Gazze Şeridi’nde yaşanan insani kriz, sağlık alanında da derin yaralar açmaya devam ediyor. Uzun bir süre boyunca blokaj altında kalan bölge, son yıllarda artan çatışmalar ve siyasi istikrarsızlık nedeniyle tıbbi malzeme ve ilaç tedariğinde ciddi sıkıntılar yaşamaktadır. Sağlık uzmanları, bölgedeki sağlık sisteminin çökme noktasına geldiği ve acil yardıma ihtiyaç duyulduğu konusunda uyarılarda bulunuyorlar. Gazze’deki hastanelerin çoğu, temel ilaçların yanı sıra, yaşamı tehdit eden durumlar için gerekli olan acil tıbbi malzemelerden yoksun kalmış durumda.
Gazze'deki sağlık kuruluşlarının yaşadığı sıkıntılar, yerel halkın sağlık hizmetlerine erişimini neredeyse imkansız hale getiriyor. Dünya Sağlık Örgütü (DSÖ), bölgedeki ilaç kıtlığının hasta bakımını ciddi şekilde olumsuz etkilediğini belirtiyor. Raporlara göre, temel sağlık hizmetleri, ilaçlar ve tıbbi malzemelerin yetersizliği, Gazze'de hayatını kaybedenlerin sayısını artırıyor. Hastaneler, yalnızca yaralıları değil, aynı zamanda kronik hastalıkları olan hastaları da tedavi etmekte zorlanıyor. Diyabet, kalp hastalığı ve diğer ciddi sağlık sorunları yaşayan birçok insan, gerekli tedavileri almada büyük zorluklarla karşılaşıyor.
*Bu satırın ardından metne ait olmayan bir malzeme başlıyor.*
(* ===== verification/Resize.v ===== *)
(** * Managed pool size (rabs-scheduler/src/managed_pool.rs)

    The controller that resizes a worker pool only behind its evidence gate and
    rolls a resize back by itself when the tail latency regresses. *)

From stdpp Require Import base list strings.
From Stdlib Require Import ZArith Lia.
From S2P Require Import Prelude.

Module ManagedPool.

Definition MIN_STABLE_WINDOWS : Z := 6.
Definition MIN_EVIDENCE_SAMPLES : Z := 500.
Definition MIN_RESIZE_DELTA : Z := 2.
Definition MIN_WINDOWS_BETWEEN_RESIZES : Z := 12.
Definition ROLLBACK_REGRESSION_PERMILLE : Z := 150.

Record ObservationWindow := {
  samples : Z;          (* u64 *)
  tail_latency_ms : Z;  (* u64 *)
  stable : bool;
}.

Record ResizeProposal := { new_size : Z; replay_validated : bool }.

Inductive ResizeRefusal :=
  | NotOptedIn
  | InsufficientStableWindows (n : Z)
  | InsufficientEvidence (n : Z)
  | ReplayNotValidated
  | DeltaTooSmall (d : Z)
  | CooldownActive (n : Z).

Record Rollback := { from : Z; to : Z; regression_permille : Z }.

Record PoolController := {
  opted_in : bool;
  current_size : Z;          (* u32 *)
  previous_size : Z;         (* u32 *)
  baseline_tail_ms : Z;      (* u64 *)
  windows_since_resize : Z;  (* u32 *)
}.

Definition pool_new (opt : bool) (size baseline : Z) : PoolController :=
  {| opted_in := opt; current_size := size; previous_size := size;
     baseline_tail_ms := baseline; windows_since_resize := MIN_WINDOWS_BETWEEN_RESIZES |}.

(** [iter().sum::<u64>()]. *)
Definition sum_u64 (l : list Z) : Z := fold_left (wadd 64) l 0.

Definition propose (windows : list ObservationWindow) (proposal : ResizeProposal)
    : method PoolController ResizeRefusal Z := fun c =>
  if negb (opted_in c) then (Err NotOptedIn, c)
  else
    let stable_ws := List.filter stable windows in
    let stable_count := Z.min (Z.of_nat (length stable_ws)) U32_MAX in
    if stable_count <? MIN_STABLE_WINDOWS then (Err (InsufficientStableWindows stable_count), c)
    else
      let evidence := sum_u64 (samples <$> stable_ws) in
      if evidence <? MIN_EVIDENCE_SAMPLES then (Err (InsufficientEvidence evidence), c)
      else if negb (replay_validated proposal) then (Err ReplayNotValidated, c)
      else
        let delta := Z.abs (current_size c - new_size proposal) in
        if delta <? MIN_RESIZE_DELTA then (Err (DeltaTooSmall delta), c)
        else if windows_since_resize c <? MIN_WINDOWS_BETWEEN_RESIZES
        then (Err (CooldownActive (windows_since_resize c)), c)
        else
          (Ok (new_size proposal),
           {| opted_in := opted_in c;
              current_size := new_size proposal;
              previous_size := current_size c;
              baseline_tail_ms := sum_u64 (tail_latency_ms <$> stable_ws) / stable_count;
              windows_since_resize := 0 |}).

Definition observe (w : ObservationWindow) (c : PoolController) : option Rollback * PoolController :=
  let c1 := {| opted_in := opted_in c; current_size := current_size c;
               previous_size := previous_size c; baseline_tail_ms := baseline_tail_ms c;
               windows_since_resize := sat_add 32 (windows_since_resize c) 1 |} in
  if (current_size c1 =? previous_size c1) || (baseline_tail_ms c1 =? 0) then (None, c1)
  else
    let regression :=
      sat_mul 64 (sat_sub (tail_latency_ms w) (baseline_tail_ms c1)) 1000 / baseline_tail_ms c1 in
    if ROLLBACK_REGRESSION_PERMILLE <? regression then
      (Some {| from := current_size c1; to := previous_size c1;
               regression_permille := regression |},
       {| opted_in := opted_in c1; current_size := previous_size c1;
          previous_size := previous_size c1; baseline_tail_ms := baseline_tail_ms c1;
          windows_since_resize := 0 |})
    else (None, c1).

(** ** Histories *)

Inductive op :=
  | Propose (windows : list ObservationWindow) (proposal : ResizeProposal)
  | Observe (w : ObservationWindow).

(** What an operation did to the pool size. *)
Inductive effect := Quiet | Resized (size : Z) | RolledBack (r : Rollback).

Definition apply (o : op) (c : PoolController) : effect * PoolController :=
  match o with
  | Propose ws p =>
      match propose ws p c with
      | (Ok size, c') => (Resized size, c')
      | (Err _, c') => (Quiet, c')
      end
  | Observe w =>
      match observe w c with
      | (Some r, c') => (RolledBack r, c')
      | (None, c') => (Quiet, c')
      end
  end.

Fixpoint run (os : list op) (c : PoolController) : list effect * PoolController :=
  match os with
  | [] => ([], c)
  | o :: os => let '(e, c1) := apply o c in let '(es, c2) := run os c1 in (e :: es, c2)
  end.

Fixpoint observations (os : list op) : Z :=
  match os with
  | [] => 0
  | Observe _ :: os => 1 + observations os
  | Propose _ _ :: os => observations os
  end.

(** The gate, as one proposition. *)
Definition gate (windows : list ObservationWindow) (p : ResizeProposal) (c : PoolController) : Prop :=
  opted_in c = true
  /\ MIN_STABLE_WINDOWS <= Z.min (Z.of_nat (length (List.filter stable windows))) U32_MAX
  /\ MIN_EVIDENCE_SAMPLES <= sum_u64 (samples <$> List.filter stable windows)
  /\ replay_validated p = true
  /\ MIN_RESIZE_DELTA <= Z.abs (current_size c - new_size p)
  /\ MIN_WINDOWS_BETWEEN_RESIZES <= windows_since_resize c.

Lemma propose_gate ws p c :
  match propose ws p c with
  | (Ok size, c') => gate ws p c /\ size = new_size p /\ current_size c' = new_size p
      /\ previous_size c' = current_size c /\ windows_since_resize c' = 0
  | (Err _, c') => ~ gate ws p c /\ c' = c
  end.
Proof.
  unfold propose, gate. destruct (opted_in c); cbn [negb]; [|split; [intros (? & _)|]; done].
  destruct (Z.ltb_spec (Z.min (Z.of_nat (length (List.filter stable ws))) U32_MAX)
              MIN_STABLE_WINDOWS); [split; [lia|done]|].
  destruct (Z.ltb_spec (sum_u64 (samples <$> List.filter stable ws)) MIN_EVIDENCE_SAMPLES);
    [split; [lia|done]|].
  destruct (replay_validated p); cbn [negb]; [|split; [intros (? & ? & ? & ? & _)|]; done].
  destruct (Z.ltb_spec (Z.abs (current_size c - new_size p)) MIN_RESIZE_DELTA); [split; [lia|done]|].
  destruct (Z.ltb_spec (windows_since_resize c) MIN_WINDOWS_BETWEEN_RESIZES); [split; [lia|done]|].
  split_and!; done.
Qed.

(** The gate has no bypass: a proposal is applied exactly when the operator
    opted in, there are enough stable windows and samples, the replay validated it,
    it is large enough and the cooldown is over; a refusal changes nothing. *)
Theorem resize_iff_gate ws p c :
  (is_ok (fst (propose ws p c)) = true <-> gate ws p c)
  /\ (is_ok (fst (propose ws p c)) = false -> snd (propose ws p c) = c).
Proof.
  pose proof (propose_gate ws p c) as H. destruct (propose ws p c) as [[size|e] c']; cbn.
  - destruct H as (? & _). split; [split; done|done].
  - destruct H as [? ->]. split; [split; done|done].
Qed.

Lemma apply_windows o c :
  0 <= windows_since_resize c ->
  0 <= windows_since_resize (snd (apply o c)) <= windows_since_resize c + observations [o].
Proof.
  intros Hw. destruct o as [ws p|w]; cbn [apply observations].
  - pose proof (propose_gate ws p c) as H. destruct (propose ws p c) as [[size|e] c']; cbn.
    + destruct H as (_ & _ & _ & _ & ->). lia.
    + destruct H as [_ ->]. lia.
  - unfold observe. cbn. unfold sat_add. repeat case_match; simplify_eq/=; lia.
Qed.

Lemma run_windows os c :
  0 <= windows_since_resize c ->
  0 <= windows_since_resize (snd (run os c)) <= windows_since_resize c + observations os.
Proof.
  revert c. induction os as [|o os IH]; intros c Hw; cbn [run]; [cbn; lia|].
  pose proof (apply_windows o c Hw) as Ho. destruct (apply o c) as [e c1]. cbn [snd] in Ho.
  specialize (IH c1 ltac:(lia)). destruct (run os c1) as [es c2]. cbn [snd] in *.
  destruct o; cbn [observations] in *; lia.
Qed.

(** The cooldown holds: after an applied resize (or a rollback, which restarts
    the cooldown too) no further proposal is applied until twelve more windows have
    been observed, whatever was proposed in between. *)
Theorem resize_cooldown o os ws p c :
  0 <= windows_since_resize c ->
  let '(e, c1) := apply o c in
  e <> Quiet -> is_ok (fst (propose ws p (snd (run os c1)))) = true ->
  MIN_WINDOWS_BETWEEN_RESIZES <= observations os.
Proof.
  intros Hw. destruct (apply o c) as [e c1] eqn:Ho. intros He Hok.
  assert (windows_since_resize c1 = 0) as H0.
  { destruct o as [ws' p'|w]; cbn in Ho.
    - pose proof (propose_gate ws' p' c) as H.
      destruct (propose ws' p' c) as [[size|err] c']; simplify_eq. tauto.
    - unfold observe in Ho. cbn in Ho. repeat case_match; simplify_eq/=; done. }
  pose proof (run_windows os c1 ltac:(lia)) as Hr.
  pose proof (propose_gate ws p (snd (run os c1))) as H.
  destruct (propose ws p (snd (run os c1))) as [[size|err] c']; [|done].
  destruct H as [(_ & _ & _ & _ & _ & ?) _]. lia.
Qed.

(** A rollback restores the size in use before the resize, is triggered exactly
    by a tail latency at least 151 permille over the recorded baseline (the
    regression is rounded down before it is compared with 150), and cannot
    repeat: after it the controller has nothing left to roll back to. *)
Theorem rollback_restores w c :
  0 < baseline_tail_ms c -> 0 <= tail_latency_ms w < 2 ^ 64 / 1000 ->
  let '(r, c') := observe w c in
  (is_Some r <-> current_size c <> previous_size c
                 /\ 1151 * baseline_tail_ms c <= 1000 * tail_latency_ms w)
  /\ (forall rb, r = Some rb ->
        from rb = current_size c /\ to rb = previous_size c
        /\ current_size c' = previous_size c
        /\ forall w', fst (observe w' c') = None)
  /\ (r = None -> current_size c' = current_size c /\ previous_size c' = previous_size c).
Proof.
  intros Hb Hl. unfold observe. cbn.
  destruct (Z.eqb_spec (current_size c) (previous_size c)) as [He|He]; cbn [orb].
  { split_and!; try done. split; [by intros []|tauto]. }
  destruct (Z.eqb_spec (baseline_tail_ms c) 0); [lia|].
  set (reg := sat_mul 64 (sat_sub (tail_latency_ms w) (baseline_tail_ms c)) 1000 / baseline_tail_ms c).
  assert (150 < reg <-> 1151 * baseline_tail_ms c <= 1000 * tail_latency_ms w) as Hreg.
  { unfold reg, sat_mul, sat_sub.
    assert (2 ^ 64 / 1000 = 18446744073709551) as Hq by reflexivity. rewrite Hq in Hl.
    rewrite Z.min_l by lia.
    set (excess := Z.max 0 (tail_latency_ms w - baseline_tail_ms c) * 1000).
    pose proof (Z.mul_div_le excess (baseline_tail_ms c) Hb).
    split; intros Hlt.
    - assert (151 * baseline_tail_ms c <= excess) by nia. lia.
    - apply Z.lt_le_trans with 151; [lia|]. apply Z.div_le_lower_bound; lia. }
  unfold ROLLBACK_REGRESSION_PERMILLE. destruct (Z.ltb_spec 150 reg) as [Hlt|Hge].
  - split_and!; [|intros rb [= <-]|done].
    + split; [intros _; split; [done|by apply Hreg]|eauto].
    + cbn. split_and!; try done. intros w'. by rewrite Z.eqb_refl.
  - split_and!; try done. split; [by intros []|]. intros [_ ?%Hreg]. lia.
Qed.

Definition busy_window (tail : Z) : ObservationWindow :=
  {| samples := 100; tail_latency_ms := tail; stable := true |}.

Definition validated (size : Z) : ResizeProposal := {| new_size := size; replay_validated := true |}.

(** A pool resized from 8 to 12 workers on six windows of 100 ms. *)
Definition resized_pool : PoolController :=
  snd (propose (replicate 6 (busy_window 100)) (validated 12) (pool_new true 8 0)).

Lemma resize_cooldown_witness :
  MIN_WINDOWS_BETWEEN_RESIZES <= observations (replicate 12 (Observe (busy_window 100))).
Proof.
  apply (resize_cooldown (Propose (replicate 6 (busy_window 100)) (validated 12))
           (replicate 12 (Observe (busy_window 100))) (replicate 6 (busy_window 100))
           (validated 16) (pool_new true 8 0)).
  - vm_compute. discriminate.
  - vm_compute. discriminate.
  - vm_compute. reflexivity.
Defined.

Lemma rollback_restores_witness :
  current_size resized_pool = 12 /\ is_Some (fst (observe (busy_window 116) resized_pool)).
Proof.
  split; [vm_compute; reflexivity|].
  pose proof (rollback_restores (busy_window 116) resized_pool) as H.
  specialize (H ltac:(vm_compute; reflexivity)
                ltac:(vm_compute; split; [discriminate|reflexivity])).
  destruct (observe (busy_window 116) resized_pool) as [r c']. destruct H as [[_ H] _].
  apply H. split; vm_compute; discriminate.
Defined.

End ManagedPool.
(** An update by a unique key writes one position of the table. *)
Lemma update_where_insert {K} `{EqDecision K} (key : A -> K) f rows i x :
  NoDup (key <$> rows) -> rows !! i = Some x ->
  update_where (fun r => bool_decide (key r = key x)) f rows = <[i := f x]> rows.
Proof.
  intros Hnd Hi. apply list_eq. intros j. unfold update_where. rewrite list_lookup_fmap.
  destruct (decide (j = i)) as [->|Hj].
  - rewrite Hi, list_lookup_insert_eq by (by eapply lookup_lt_Some). simpl. by rewrite bool_decide_true.
  - rewrite list_lookup_insert_ne by done. destruct (rows !! j) as [y|] eqn:Hy; [|done]. simpl.
    rewrite bool_decide_false; [done|]. intros Hk. apply Hj.
    eapply NoDup_lookup; [done|by rewrite list_lookup_fmap, Hy|]. rewrite list_lookup_fmap, Hi. simpl.
    by rewrite Hk.
Qed.

Lemma find_only p rows i x :
  rows !! i = Some x -> p x = true -> (forall j y, rows !! j = Some y -> p y = true -> j = i) ->
  List.find p rows = Some x.
Proof.
  intros Hi Hp Hu. destruct (List.find p rows) as [y|] eqn:Hf.
  - apply find_Some_iff in Hf as [Hy Hpy]. apply list_elem_of_lookup in Hy as [j Hj].
    by rewrite (Hu _ _ Hj Hpy), Hi in Hj.
  - rewrite find_None_iff in Hf. rewrite Hf in Hp; [done|]. by eapply list_elem_of_lookup_2.
Qed.

Lemma key_inj {K} (key : A -> K) rows r r' :
  NoDup (key <$> rows) -> r ∈ rows -> r' ∈ rows -> key r = key r' -> r = r'.
Proof.
  intros Hnd Hr Hr' Hk. apply list_elem_of_lookup in Hr as [i Hi], Hr' as [j Hj].
  assert (i = j) as ->; [|congruence].
  eapply NoDup_lookup; [done| |]; rewrite list_lookup_fmap, ?Hi, ?Hj; simpl; by rewrite ?Hk.
Qed.

(** An [UPDATE] on a unique key replaces one row. *)
Lemma elem_of_update_key {K} `{EqDecision K} (key : A -> K) f rows d r' :
  NoDup (key <$> rows) -> d ∈ rows ->
  r' ∈ update_where (fun r => bool_decide (key r = key d)) f rows <->
  r' = f d \/ (r' ∈ rows /\ key r' <> key d).
Proof.
  intros Hnd Hd. rewrite elem_of_update. split.
  - intros (r & Hr & ->). case_bool_decide as Hk; [left; f_equal; by eapply key_inj|by right].
  - intros [->|[Hr Hk]].
    + exists d. split; [done|]. by rewrite bool_decide_true.
    + exists r'. split; [done|]. by rewrite bool_decide_false.
Qed.

(** A [DELETE] on a unique key removes one row. *)
Lemma elem_of_delete_key {K} `{EqDecision K} (key : A -> K) rows d r' :
  NoDup (key <$> rows) -> d ∈ rows ->
  r' ∈ delete_where (fun r => bool_decide (key r = key d)) rows <-> r' ∈ rows /\ r' <> d.
Proof.
  intros Hnd Hd. rewrite elem_of_delete, bool_decide_eq_false. split.
  - intros [Hr Hk]. split; [done|]. by intros ->.
  - intros [Hr Hne]. split; [done|]. intros Hk. apply Hne. by eapply key_inj.
Qed.

Lemma NoDup_select_where {K} (key : A -> K) p rows :
  NoDup (key <$> rows) -> NoDup (key <$> select_where p rows).
Proof.
  unfold select_where. induction rows as [|x rows IH]; simpl; [done|].
  intros [Hx Hnd]%NoDup_cons. destruct (p x); simpl; [|by apply IH].
  apply NoDup_cons; split; [|by apply IH].
  rewrite list_elem_of_fmap. intros (y & Hy & Hin). apply elem_of_select in Hin as [Hin _].
  apply Hx. rewrite Hy. by apply list_elem_of_fmap_2.
Qed.

Lemma NoDup_delete_where {K} (key : A -> K) p rows :
  NoDup (key <$> rows) -> NoDup (key <$> delete_where p rows).
Proof.
  unfold delete_where. induction rows as [|x rows IH]; simpl; [done|].
  intros [Hx Hnd]%NoDup_cons. destruct (p x); simpl; [by apply IH|].
  apply NoDup_cons; split; [|by apply IH].
  rewrite list_elem_of_fmap. intros (y & Hy & [Hin _]%elem_of_delete).
  apply Hx. rewrite Hy. by apply list_elem_of_fmap_2.
Qed.
End Tables.

Lemma update_where_ext {A} (p q : A -> bool) f rows :
  (forall r, r ∈ rows -> p r = q r) -> update_where p f rows = update_where q f rows.
Proof.
  intros H. unfold update_where. apply list_fmap_ext. intros i r Hr. rewrite H; [done|].
  by eapply list_elem_of_lookup_2.
Qed.

Lemma update_where_twice {A} (p : A -> bool) f g rows :
  (forall r, p (f r) = p r) ->
  update_where p g (update_where p f rows) = update_where p (fun r => g (f r)) rows.
Proof.
  intros Hp. unfold update_where. rewrite <- list_fmap_compose. apply list_fmap_ext. intros i r _. simpl.
  destruct (p r) eqn:E; [by rewrite Hp, E|by rewrite E].
Qed.

Lemma NoDup_snoc {A} (l : list A) x : NoDup l -> x ∉ l -> NoDup (l ++ [x]).
Proof.
  intros Hl Hx. apply NoDup_app. split_and!; [done| |apply NoDup_singleton].
  by intros y Hy ->%list_elem_of_singleton.
Qed.

Lemma existsb_intro {A} (p : A -> bool) l x : x ∈ l -> p x = true -> existsb p l = true.
Proof. intros Hx Hp. apply existsb_exists. exists x. by rewrite <- list_elem_of_In. Qed.

(** ** The order of strings *)

#[export] Instance str_le_total : Total str_le.
Proof. intros a b. apply String.leb_total. Qed.
#[export] Instance str_le_antisym : AntiSymm (=) str_le.
Proof. intros a b. apply String.leb_antisym. Qed.
#[export] Instance str_le_trans : Transitive str_le.
Proof.
  unfold str_le, String.leb. intros a. induction a as [|x a IH]; intros [|y b] [|z c] H1 H2; simpl in *; try done.
  unfold Ascii.compare in *.
  destruct (N.compare_spec (Ascii.N_of_ascii x) (Ascii.N_of_ascii y)) as [Exy|Exy|Exy]; [| |done];
  destruct (N.compare_spec (Ascii.N_of_ascii y) (Ascii.N_of_ascii z)) as [Eyz|Eyz|Eyz]; try done.
  - rewrite Exy, Eyz, N.compare_refl. by apply (IH b c).
  - rewrite Exy. by rewrite (proj2 (N.compare_lt_iff _ _) Eyz).
  - rewrite <- Eyz. by rewrite (proj2 (N.compare_lt_iff _ _) Exy).
  - rewrite (proj2 (N.compare_lt_iff (Ascii.N_of_ascii x) (Ascii.N_of_ascii z))); [done|lia].
Qed.

(** UUIDs are written in their canonical text form, and points in time as
    microseconds since the epoch (UTC), Python's [datetime] resolution. *)
Abbreviation uuid := string (only parsing).
Abbreviation datetime := Z (only parsing).
(** * What a dispatch reads *)

Lemma apply_effective_policy_fields overrides t d :
  let p := with_caller_address_floor d
             (effective_policy (ed_safety_level d) (ed_requires_approval d)
                (visible {| pd_descriptors := []; pd_overrides := overrides |} (ed_key d) t)) in
  ed_safety_level (apply_effective_policy overrides t d) = ep_safety_level p /\
  ed_requires_approval (apply_effective_policy overrides t d) = ep_requires_approval p.
Proof. by split. Qed.

(** The policy a dispatch reads is never below the classification: the risk
    level is at least the classified one; a destructive operation waits for
    approval; an operation with a caller address is at least caution and waits
    for approval whatever the overrides say; and a required approval is off only
    by an override visible to the tenant that turned it off. *)
Theorem dispatch_policy_floor overrides t d :
  let d' := apply_effective_policy overrides t d in
  SAFETY_RANK (ed_safety_level d) <= SAFETY_RANK (ed_safety_level d') /\
  (ed_safety_level d' = "destructive" -> ed_requires_approval d' = true) /\
  (has_caller_address (ed_parameter_schema d) = true ->
     ed_requires_approval d' = true /\ 1 <= SAFETY_RANK (ed_safety_level d')) /\
  (ed_requires_approval d = true -> ed_requires_approval d' = false ->
     exists o, o ∈ overrides /\ ov_key o = ed_key d /\ (ov_tenant_id o = None \/ ov_tenant_id o = t) /\
       ov_requires_approval o = Some false).
Proof.
  cbn zeta. destruct (apply_effective_policy_fields overrides t d) as [-> ->].
  set (l := visible {| pd_descriptors := []; pd_overrides := overrides |} (ed_key d) t).
  set (p := effective_policy (ed_safety_level d) (ed_requires_approval d) l).
  assert (SAFETY_RANK (ed_safety_level d) <= SAFETY_RANK (ep_safety_level p)) as Hge
    by (apply max_level_ge; by left).
  assert (ep_safety_level p = "destructive" -> ep_requires_approval p = true) as Hdes.
  { intros H. simpl in *. rewrite H. apply orb_true_r. }
  assert (ed_requires_approval d = true -> ep_requires_approval p = false ->
          exists o, o ∈ l /\ ov_requires_approval o = Some false) as Hoff.
  { intros Ha Hp. apply elem_of_flags. apply dec_stable. intros Hn.
    assert (needs_approval (ed_safety_level d) (ed_requires_approval d) l) as Hneed.
    { right. left. split; [done|]. by rewrite <- elem_of_flags. }
    apply effective_approval_spec in Hneed. fold p in Hneed. congruence. }
  clearbody p. unfold with_caller_address_floor, raise_for_caller_address.
  change (SAFETY_RANK "caution") with 1.
  destruct (has_caller_address (ed_parameter_schema d)); simpl.
  - rewrite SAFETY_RANK_caution. split_and!; [lia|done|split; [done|lia]|done].
  - split_and!; [done|done|done|]. intros Ha Hp. destruct (Hoff Ha Hp) as (o & Ho & Hf).
    exists o. apply elem_of_visible in Ho as (? & ? & ?). done.
Qed.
Uluslararası yardım kuruluşları, Gazze’deki sağlık krizinin derinleştiğine dikkat çekiyor. Birçok STK, yerel sağlık sistemlerinin desteklenmesi ve acil yardımların ulaştırılması için dünya genelinde kampanyalar yürütüyor. Abd, AB ve diğer uluslararası aktörlere, Gazze’ye yönelik kritik yardım göndermeleri için çağrıda bulunuyorlar. Birkaç yerel sağlık kuruluşu, topladıkları bağışlarla ilaç ve medikal malzeme temin etmeye çalışıyor. Ancak bu çabalar, yetersiz kalan kaynaklarla sınırlı kalıyor ve talebi karşılamaktan çok uzak. “Denizde bir damla” tabiri, bu noktada çok çarpıcı bir şekilde durumu özetliyor; yani mevcut yardım, mevcut ihtiyacın yanında oldukça yetersiz kalıyor.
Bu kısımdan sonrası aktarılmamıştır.